Researchers employed an unusual technique to test the age of eight temples on the islands of Maui and Molokai and found that all were apparently built from about 1565 to 1638.
Anthropologists had previously believed the temples -- which served as religious and economic centers -- were built over a period of 250 years.
"When all the results came back within a tight time span, that was an unexpected finding," said Patrick V. Kirch, a professor of anthropology at UC Berkeley and co-author of the study published in the current issue of the journal Science.
Kirch and Warren D. Sharp of the Berkeley Geochronology Center used a technique called thorium-uranium dating to measure the age of branch corals tucked among the stones of the temple foundations.
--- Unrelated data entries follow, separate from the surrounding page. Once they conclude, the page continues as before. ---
Lemma charge_serially_ok b inputs ms : Forall2 measured_as inputs ms -> charge_serially b inputs = charge_all inferred_dimensions b (zip inputs ms).
Proof using.
  intros Hm. revert b. induction Hm as [|input m inputs ms Hm _ IH]; intros b; [done|]. cbn [charge_serially zip zip_with charge_all]. rewrite Hm. cbn [obind]. destruct (charge _ _ _ _); cbn [obind]; [apply IH|done|done].
Qed.

Lemma measure_all inputs : Forall (fun input => chunk_spans_with input options <> Panic) inputs -> exists ms, omap_list (measure json_writes options) inputs = Ok ms /\ Forall2 measured_as inputs ms.
Proof using.
  induction 1 as [|input inputs Hi _ (ms & E & Hm)]; [by exists []|]. cbn [omap_list]. assert (H : exists m, measure json_writes options input = Ok m) by (unfold measure; destruct (chunk_spans_with input options); [by eexists|by eexists|done]).
  destruct H as [m Em]. rewrite Em, E. cbn [obind]. eexists. split; [done|]. by constructor.
Qed.

Lemma validate_ok inputs :
  Forall (fun input => chunk_spans_with input options <> Panic) inputs ->
  validate_inputs_with json_writes inputs inferred_dimensions options = validate_serially inputs /\
  match validate_inputs_with json_writes inputs inferred_dimensions options with
  | Ok spans => accepted inputs spans
  | Err _ => ~ exists spans, accepted inputs spans
  | Panic => False
  end.
Proof using Hdim.
  intros Hp. unfold validate_inputs_with, validate_serially, accepted.
  destruct (Nat.eqb_spec (length inputs) 0) as [H0|H0]; cbn [negb]; [rewrite (proj2 (Z.leb_gt 1 _)) by lia; cbn [andb]; split; [done|]; intros (spans & ? & _); lia|]. rewrite (proj2 (Z.leb_le 1 _)) by lia. cbn [andb].
  destruct (Z.leb_spec (Z.of_nat (length inputs)) MAX_ITEMS) as [H1|H1]; [|split; [done|]; intros (spans & ? & _); lia].
  destruct (measure_all inputs Hp) as (ms & Ems & Hms). set (n := measured_len 0 inputs).
  assert (Hn : Forall2 measured_as (take n inputs) (take n ms)) by by apply Forall2_take. assert (Etake : omap_list (measure json_writes options) (take n inputs) = Ok (take n ms)).
  { destruct (measure_all (take n inputs)) as (ms' & E & Hm'); [by apply Forall_take|]. rewrite E. f_equal. clear - Hn Hm'. revert ms' Hm'. induction Hn as [|x y xs ys Hxy _ IH]; intros ms' Hm'; inversion Hm' as [|? z ? zs Hz Hzs]; [done|]. subst. f_equal; [unfold measured_as in *; congruence|by apply IH]. }
  rewrite Etake, (charge_serially_ok _ _ _ Hms). cbn [obind].
  assert (W : nonneg no_budget /\ within no_budget) by (split; repeat split; done). destruct W as [Wn Ww].
  assert (Ezip : zip inputs ms = zip (take n inputs) (take n ms) ++ zip (drop n inputs) (drop n ms)) by (rewrite <- zip_with_app by (by eapply Forall2_length); by rewrite !take_drop).
  assert (Eshort : zip inputs (take n ms) = zip (take n inputs) (take n ms)).
  { rewrite <- (take_drop n inputs) at 1. rewrite <- (app_nil_r (take n ms)) at 1. rewrite zip_with_app by (by eapply Forall2_length). rewrite zip_with_nil_r, app_nil_r. done. }
  pose proof (charge_all_ok no_budget _ _ Wn Ww Hn) as Hc. rewrite Eshort. destruct (decide (n < length inputs)) as [Hlt|Hge].
  - rewrite Ezip, charge_all_app. pose proof (measured_len_ok 0 inputs ltac:(done) Hlt) as Hover. fold n in Hover. destruct (charge_all _ _ _) as [b|e|]; cbn [obind]; [exfalso|split; [done|]|done].
    + destruct Hc as (spans & [_ _ _ Hs _ _ _] & _). cbn [no_budget bg_source] in Hs. lia.
    + intros (spans & _ & Ha). apply Hc, (accepted_prefix _ (take n inputs) (drop n inputs) spans). by rewrite take_drop.
  - rewrite !(take_ge ms), !(take_ge inputs) in * by (rewrite <- ?(Forall2_length _ _ _ Hms); lia). split; [done|]. destruct (charge_all _ _ _) as [b|e|]; cbn [obind]; [|intros (spans & _ & Ha); apply Hc; by exists spans|done].
    destruct Hc as (spans & Ha & ->). split; [lia|done].
Qed.
End Limits.

(** ** The documents of a batch *)

Section Documents.
Context {V : Type} {F : Vectors} {FL : VectorLaws F} {A : Analyzer} {L : AnalyzerLaws A}.
Context (json_writes : V -> list (list Z)) (is_object : V -> bool) (empty_object : V) (json_len : option V -> Z).
Context (dimensions : Z) (embedding_dimensions : option Z) (encoder : TextEncoder) (options : IngestOptions).
Context (inferred_dimensions : option Z) (Hdim : forall d, inferred_dimensions = Some d -> (0 <= d)%Z).
Abbreviation Input := (DocumentInput (V := V)).
Abbreviation prepare input := (prepare_with_options is_object empty_object json_len input dimensions embedding_dimensions None encoder options).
Like other Polynesians, ancient Hawaiians plucked coral from shallow ocean waters and offered it to their gods in shrines and temples. Kirch and Sharp reasoned that if they could determine when the coral from the temple foundations died, they would know the age of the structures.
Temple construction on Maui was particularly rapid, occurring during a 30-year period beginning in the early 1600s, the researchers said. The time frame coincided with the rise of Chief Pi'ilani, who is credited with unifying two Maui chiefdoms into an enduring political, religious and economic system that went on to encompass nearby islands, according to oral histories taken in the 1800s.
"This can occur within the lifetime of a single ruler," Kirch said. "A single charismatic, dynamic leader can accomplish this."